Out of money and with little to show for his art school education, John-Calum Macleod takes the ferry back home to the Isle of Harris in the Outer Hebrides to find that little has changed except for him. He returns to the windswept croft and the two pillars of his childhood: his father John, a sheep farmer, tweed weaver, and lay preacher in the local Presbyterian church, and his maternal grandmother Ella, a profanity-loving Glaswegian whose steady warmth helped Cal weather the sudden departure of his mother. Cal privately wonders if any lonely men might be found on the barren hillsides of home, while John is dismayed by his son's long hair, strange clothes, and seeming unwillingness to be Saved. But Cal isn't the only one in the croft house who is keeping secrets. As lambing season turns to shearing season, the threads holding together the community together become increasingly frayed, and nothing will remain as it was before.

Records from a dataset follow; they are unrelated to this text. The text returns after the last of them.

(** C9. The rule-based synthesizer of v1.0 accepts the empty topic: it is
    classified as general news, and for every list of search results the
    record returned has its eight fields and the values of the generic
    template.  Each of the seven fields of text is filled: every string
    in it has characters, every sequence and table has entries.  The
    eighth field is the score table. *)
Theorem C9_empty_topic_gives_filled_record :
  forall (I : Interpreter) (search_results : list SearchResult) (g : rng),
    V1.type (V1.analyze_topic_keywords []) = u "综合资讯" /\
    exists d : dict,
      fst (V1.mock_ai_analysis [] search_results g) = VDict d /\
      map fst d =
        map u ["name"; "event_timeline"; "core_features";
               "market_pain_points"; "target_users"; "scores";
               "innovation_points"; "market_potential"]%string /\
      dict_get (u "name") d = Some (VStr (u "「」智能分析助手")) /\
      dict_get (u "target_users") d =
        Some (VStr (u "关注''话题的用户群体，希望获取相关深度信息和专业分析")) /\
      (forall k,
          In k (map u ["name"; "event_timeline"; "core_features";
                       "market_pain_points"; "target_users";
                       "innovation_points"; "market_potential"]%string) ->
          exists v, dict_get k d = Some v /\ filled v = true) /\
      (exists scores s,
          dict_get (u "scores") d = Some scores /\
          as_scoreset scores = Some s).
Proof.
  intros I search_results g. split; [vm_compute; reflexivity|].
  eexists. split; [apply mock_ai_analysis_fields|].
  cbv zeta. rewrite classify_general. cbn [V1.type V1.theme].
  split; [reflexivity|]. split; [vm_compute; reflexivity|].
  split; [vm_compute; reflexivity|]. split.
  - intros k Hk.
    pose proof (generate_event_timeline_filled [] search_results) as Hev.
    revert Hev.
    generalize (V1.generate_event_timeline [] search_results) as event.
    generalize (fst (V1.calculate_scores [] g)) as scores.
    intros scores event Hev.
    cbn [map In] in Hk.
    repeat (destruct Hk as [Hk|Hk];
            [subst k; eexists; split; [vm_compute; reflexivity|];
             first [exact Hev | vm_compute; reflexivity]|]).
    contradiction.
  - destruct (calculate_scores_draws [] g)
      as (a & b & c & d & e & f & _ & Heq).
    rewrite Heq. do 2 eexists. split; [reflexivity|].
    apply as_scoreset_v1_table.
Qed.

Example event_timeline_empty_topic :
  V1.generate_event_timeline [] [] =
    u "''话题引发广泛讨论。网友从不同角度表达观点，相关内容在社交平台快速传播，热度持续走高。".
Proof. vm_compute. reflexivity. Qed.

(** ** The LLM wrappers *)

Section WrapperFacts.
Context {I : Interpreter} {L : Adapter}.


(** Whatever is raised inside the [try] block ends in the fallback. *)
Lemma v2_any_exception topic search_results g e :
  V2.llm_attempt topic search_results = Raise e ->
  V2.analyze_product_idea topic search_results g =
    V2._rule_based_analysis topic search_results g.
Proof.
  intros H. unfold V2.analyze_product_idea. rewrite H.
  destruct e; reflexivity.
Qed.


Lemma v2_attempt_fails topic search_results :
  llm_failed [topic; V2._format_search_results search_results] ->
  exists e, V2.llm_attempt topic search_results = Raise e.
Proof.
  unfold V2.llm_attempt.
  intros [[e H] | (content & text & e & Hc & Ht & Hj)].
  - rewrite H. exists e. reflexivity.
  - rewrite Hc. cbn [bind]. rewrite Ht. cbn [bind]. rewrite Hj.
    exists e. reflexivity.
Qed.




End WrapperFacts.




(** ** Report ordering *)

Section ReportFacts.
Context {I : Interpreter}.

Lemma count_total_ok p l ts :
  Forall2 (fun x t => V1.total_of x = Ok t) l ts ->
  exists n, V1.count_total p l = Ok n.
Proof.
  induction 1 as [|x t l ts Hx Hl [n IH]]; cbn [V1.count_total].
  - eexists. reflexivity.
  - rewrite Hx. cbn [bind]. rewrite IH. cbn [bind]. eexists. reflexivity.
Qed.


End ReportFacts.




Example sort_scenario :
  sorted V1.total_of true [scored "a" 72; scored "b" 85; scored "c" 85] =
    Ok [scored "b" 85; scored "c" 85; scored "a" 72].
Proof. vm_compute. reflexivity. Qed.

Example sort_scenario_buckets :
  let l := [scored "b" 85; scored "c" 85; scored "a" 72] in
  V1.count_total (fun t => 80 <=? t)%Z l = Ok 2%Z /\
  V1.count_total (fun t => (60 <=? t) && (t <? 80))%Z l = Ok 1%Z /\
  V1.count_total (fun t => t <? 60)%Z l = Ok 0%Z.
Proof. vm_compute. repeat split; reflexivity. Qed.

(** ** The timeline of the report *)

Section CardFacts.
Context {I : Interpreter}.

Lemma all_strs_map l : V1.all_strs (map VStr l) = Ok l.
Proof.
  induction l as [|s l IH]; cbn [map V1.all_strs]; [reflexivity|].
  rewrite IH. reflexivity.
Qed.

Lemma join_first3_strs l :
  V1.join_first3 (V1.strs l) = Ok (join (u "; ") (firstn 3 l)).
Proof.
  unfold V1.join_first3, V1.strs. rewrite firstn_map, all_strs_map.
  reflexivity.
Qed.


(** A record of that shape has no entry [search_results]: the card gets
    the timeline of the empty list. *)
Lemma make_card_v1_record
  topic rank hot results name event features pains users points market
  a b c d e f joined :
  V1.join_first3 features = Ok joined ->
  V1.make_card
    {| td_topic := topic; td_rank := rank; td_hot_score := hot;
       td_search_results := results;
       td_analysis :=
         v1_record name event features pains users (v1_table a b c d e f)
           points market |} =
  Ok {| V1.card_topic := topic;
        V1.card_rank := rank;
        V1.card_hot_score := hot;
        V1.card_total := VInt (a + b + c + d + (e + f));
        V1.card_interest_score := VInt (a + b + c + d);
        V1.card_utility_score := VInt (e + f);
        V1.card_timeline := V1.generate_three_stage_timeline topic [];
        V1.card_name := name;
        V1.card_core_features := joined;
        V1.card_target_users := users |}.
Proof.
  intros Hjoin. unfold V1.make_card.
  cbn -[V1.generate_three_stage_timeline V1.join_first3 Z.add].
  rewrite Hjoin. reflexivity.
Qed.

A muscular narrative with scrupulous technique. It’s his finest work yet ... Stuart’s prose is gorgeous and his plotting strategic; nothing is lost. A throwaway item in an early chapter loops back like a boomerang hundreds of pages later ... [A] nuanced tapestry ... [A] generational talent.
Superb ... Intriguing in its particularities but timeless in wisdom, John of John offers hope that relinquishing shame creates freedom to be true to oneself. It's irresistible and an instant classic.
Ruminative ... In the contemplative, reverberating novel John of John, the outwardly simple family dynamics of a religious Scottish family are questioned and reevaluated.